- Opening Delimiter -

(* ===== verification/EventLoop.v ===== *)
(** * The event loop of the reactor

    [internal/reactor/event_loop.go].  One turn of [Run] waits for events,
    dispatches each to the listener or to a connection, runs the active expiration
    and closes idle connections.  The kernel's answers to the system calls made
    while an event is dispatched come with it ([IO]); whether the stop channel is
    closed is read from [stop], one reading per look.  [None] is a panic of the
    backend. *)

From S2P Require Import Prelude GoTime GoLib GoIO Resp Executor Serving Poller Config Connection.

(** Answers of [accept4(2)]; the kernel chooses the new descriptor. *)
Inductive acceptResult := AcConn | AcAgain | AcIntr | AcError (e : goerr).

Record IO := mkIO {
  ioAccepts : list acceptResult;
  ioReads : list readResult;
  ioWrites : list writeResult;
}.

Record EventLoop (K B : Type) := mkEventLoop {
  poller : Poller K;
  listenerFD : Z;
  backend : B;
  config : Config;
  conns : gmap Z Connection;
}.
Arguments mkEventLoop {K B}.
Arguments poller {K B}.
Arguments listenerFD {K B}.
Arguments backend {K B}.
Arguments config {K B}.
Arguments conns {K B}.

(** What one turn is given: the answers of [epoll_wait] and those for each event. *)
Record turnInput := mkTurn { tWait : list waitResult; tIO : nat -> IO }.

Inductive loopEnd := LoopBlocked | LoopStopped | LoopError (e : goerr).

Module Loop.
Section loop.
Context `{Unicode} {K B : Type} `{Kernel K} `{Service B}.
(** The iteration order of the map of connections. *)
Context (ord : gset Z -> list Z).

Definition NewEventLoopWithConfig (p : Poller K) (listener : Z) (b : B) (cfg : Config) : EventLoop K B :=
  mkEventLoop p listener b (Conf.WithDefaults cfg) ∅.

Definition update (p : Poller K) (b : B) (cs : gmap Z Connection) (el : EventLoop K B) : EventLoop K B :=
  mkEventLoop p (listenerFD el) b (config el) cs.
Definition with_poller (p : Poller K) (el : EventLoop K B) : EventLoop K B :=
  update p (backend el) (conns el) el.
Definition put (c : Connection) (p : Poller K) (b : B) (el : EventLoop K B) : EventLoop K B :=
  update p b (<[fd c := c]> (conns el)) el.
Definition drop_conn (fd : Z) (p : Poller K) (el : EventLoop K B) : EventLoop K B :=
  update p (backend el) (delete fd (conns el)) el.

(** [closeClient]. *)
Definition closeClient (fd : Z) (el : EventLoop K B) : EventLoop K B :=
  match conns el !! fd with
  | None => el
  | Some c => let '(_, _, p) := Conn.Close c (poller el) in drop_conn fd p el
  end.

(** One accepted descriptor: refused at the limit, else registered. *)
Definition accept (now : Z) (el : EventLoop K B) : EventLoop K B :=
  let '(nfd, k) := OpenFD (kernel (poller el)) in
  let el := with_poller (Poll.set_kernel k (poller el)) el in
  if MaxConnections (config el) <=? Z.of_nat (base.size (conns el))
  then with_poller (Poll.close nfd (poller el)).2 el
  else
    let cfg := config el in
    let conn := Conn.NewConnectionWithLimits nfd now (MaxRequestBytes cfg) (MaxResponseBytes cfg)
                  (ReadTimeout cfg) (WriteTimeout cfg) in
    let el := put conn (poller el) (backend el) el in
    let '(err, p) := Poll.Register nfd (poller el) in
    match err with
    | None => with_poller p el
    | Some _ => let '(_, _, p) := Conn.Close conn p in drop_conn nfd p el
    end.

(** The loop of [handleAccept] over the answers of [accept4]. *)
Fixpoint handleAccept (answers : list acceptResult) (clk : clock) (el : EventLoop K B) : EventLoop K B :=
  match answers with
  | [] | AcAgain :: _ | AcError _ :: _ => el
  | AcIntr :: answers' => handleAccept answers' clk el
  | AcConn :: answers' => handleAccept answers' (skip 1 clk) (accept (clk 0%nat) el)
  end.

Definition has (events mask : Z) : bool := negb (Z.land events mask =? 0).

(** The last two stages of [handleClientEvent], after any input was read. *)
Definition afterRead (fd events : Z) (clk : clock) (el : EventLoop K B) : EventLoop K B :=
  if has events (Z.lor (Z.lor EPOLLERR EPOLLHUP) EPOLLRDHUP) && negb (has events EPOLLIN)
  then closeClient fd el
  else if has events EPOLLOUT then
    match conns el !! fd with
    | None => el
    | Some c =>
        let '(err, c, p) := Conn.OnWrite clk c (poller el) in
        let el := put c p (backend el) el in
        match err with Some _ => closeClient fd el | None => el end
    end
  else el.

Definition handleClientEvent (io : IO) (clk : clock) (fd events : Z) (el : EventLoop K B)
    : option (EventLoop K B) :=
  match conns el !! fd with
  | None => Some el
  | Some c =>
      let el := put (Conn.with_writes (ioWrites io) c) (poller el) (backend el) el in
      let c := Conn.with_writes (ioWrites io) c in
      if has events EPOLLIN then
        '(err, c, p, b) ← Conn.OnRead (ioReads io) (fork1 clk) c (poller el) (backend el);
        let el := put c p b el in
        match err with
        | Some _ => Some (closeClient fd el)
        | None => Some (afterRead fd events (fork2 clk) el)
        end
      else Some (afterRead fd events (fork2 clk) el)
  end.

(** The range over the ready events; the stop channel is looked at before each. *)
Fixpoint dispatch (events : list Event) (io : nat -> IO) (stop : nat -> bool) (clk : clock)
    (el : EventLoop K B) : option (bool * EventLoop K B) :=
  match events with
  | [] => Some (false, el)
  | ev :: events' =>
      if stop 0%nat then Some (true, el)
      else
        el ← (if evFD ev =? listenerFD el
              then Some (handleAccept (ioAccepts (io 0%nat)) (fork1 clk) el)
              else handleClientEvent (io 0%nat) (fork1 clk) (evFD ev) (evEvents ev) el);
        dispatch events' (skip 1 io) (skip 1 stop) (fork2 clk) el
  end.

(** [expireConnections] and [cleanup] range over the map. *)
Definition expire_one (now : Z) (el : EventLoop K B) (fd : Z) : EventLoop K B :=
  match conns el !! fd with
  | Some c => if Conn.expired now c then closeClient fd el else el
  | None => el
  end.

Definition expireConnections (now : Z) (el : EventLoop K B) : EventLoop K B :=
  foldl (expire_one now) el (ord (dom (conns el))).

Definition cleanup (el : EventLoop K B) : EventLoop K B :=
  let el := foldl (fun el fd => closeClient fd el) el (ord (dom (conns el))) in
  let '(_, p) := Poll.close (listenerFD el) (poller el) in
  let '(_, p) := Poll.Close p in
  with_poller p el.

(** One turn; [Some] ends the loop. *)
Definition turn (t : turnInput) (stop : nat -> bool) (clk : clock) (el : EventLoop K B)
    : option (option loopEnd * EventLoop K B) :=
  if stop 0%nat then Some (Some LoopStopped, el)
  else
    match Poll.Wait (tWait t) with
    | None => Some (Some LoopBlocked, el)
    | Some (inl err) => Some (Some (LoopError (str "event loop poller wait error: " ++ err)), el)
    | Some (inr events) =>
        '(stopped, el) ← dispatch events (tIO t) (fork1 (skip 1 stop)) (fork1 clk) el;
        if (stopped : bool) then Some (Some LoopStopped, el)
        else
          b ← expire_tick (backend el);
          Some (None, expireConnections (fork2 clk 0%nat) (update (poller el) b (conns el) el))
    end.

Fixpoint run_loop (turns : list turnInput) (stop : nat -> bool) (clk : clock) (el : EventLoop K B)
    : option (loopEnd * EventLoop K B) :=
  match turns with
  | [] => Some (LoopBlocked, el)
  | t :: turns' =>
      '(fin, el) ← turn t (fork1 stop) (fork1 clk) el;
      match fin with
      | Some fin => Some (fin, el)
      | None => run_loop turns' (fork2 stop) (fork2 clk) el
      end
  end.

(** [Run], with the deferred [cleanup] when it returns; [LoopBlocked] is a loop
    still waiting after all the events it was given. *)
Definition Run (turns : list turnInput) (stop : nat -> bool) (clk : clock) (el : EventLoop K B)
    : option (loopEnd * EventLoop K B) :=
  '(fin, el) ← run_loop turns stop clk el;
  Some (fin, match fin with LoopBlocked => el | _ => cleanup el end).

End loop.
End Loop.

- Closing Delimiter -

- [YOUR TASK]
In the material above, transcribe exactly the lines beginning at the one with "Definition put (c" and ending at the one with "(** [closeClient]. *)", both included.

- [EXERCISE ANSWER]
Definition put (c : Connection) (p : Poller K) (b : B) (el : EventLoop K B) : EventLoop K B :=
  update p b (<[fd c := c]> (conns el)) el.
Definition drop_conn (fd : Z) (p : Poller K) (el : EventLoop K B) : EventLoop K B :=
  update p (backend el) (delete fd (conns el)) el.

(** [closeClient]. *)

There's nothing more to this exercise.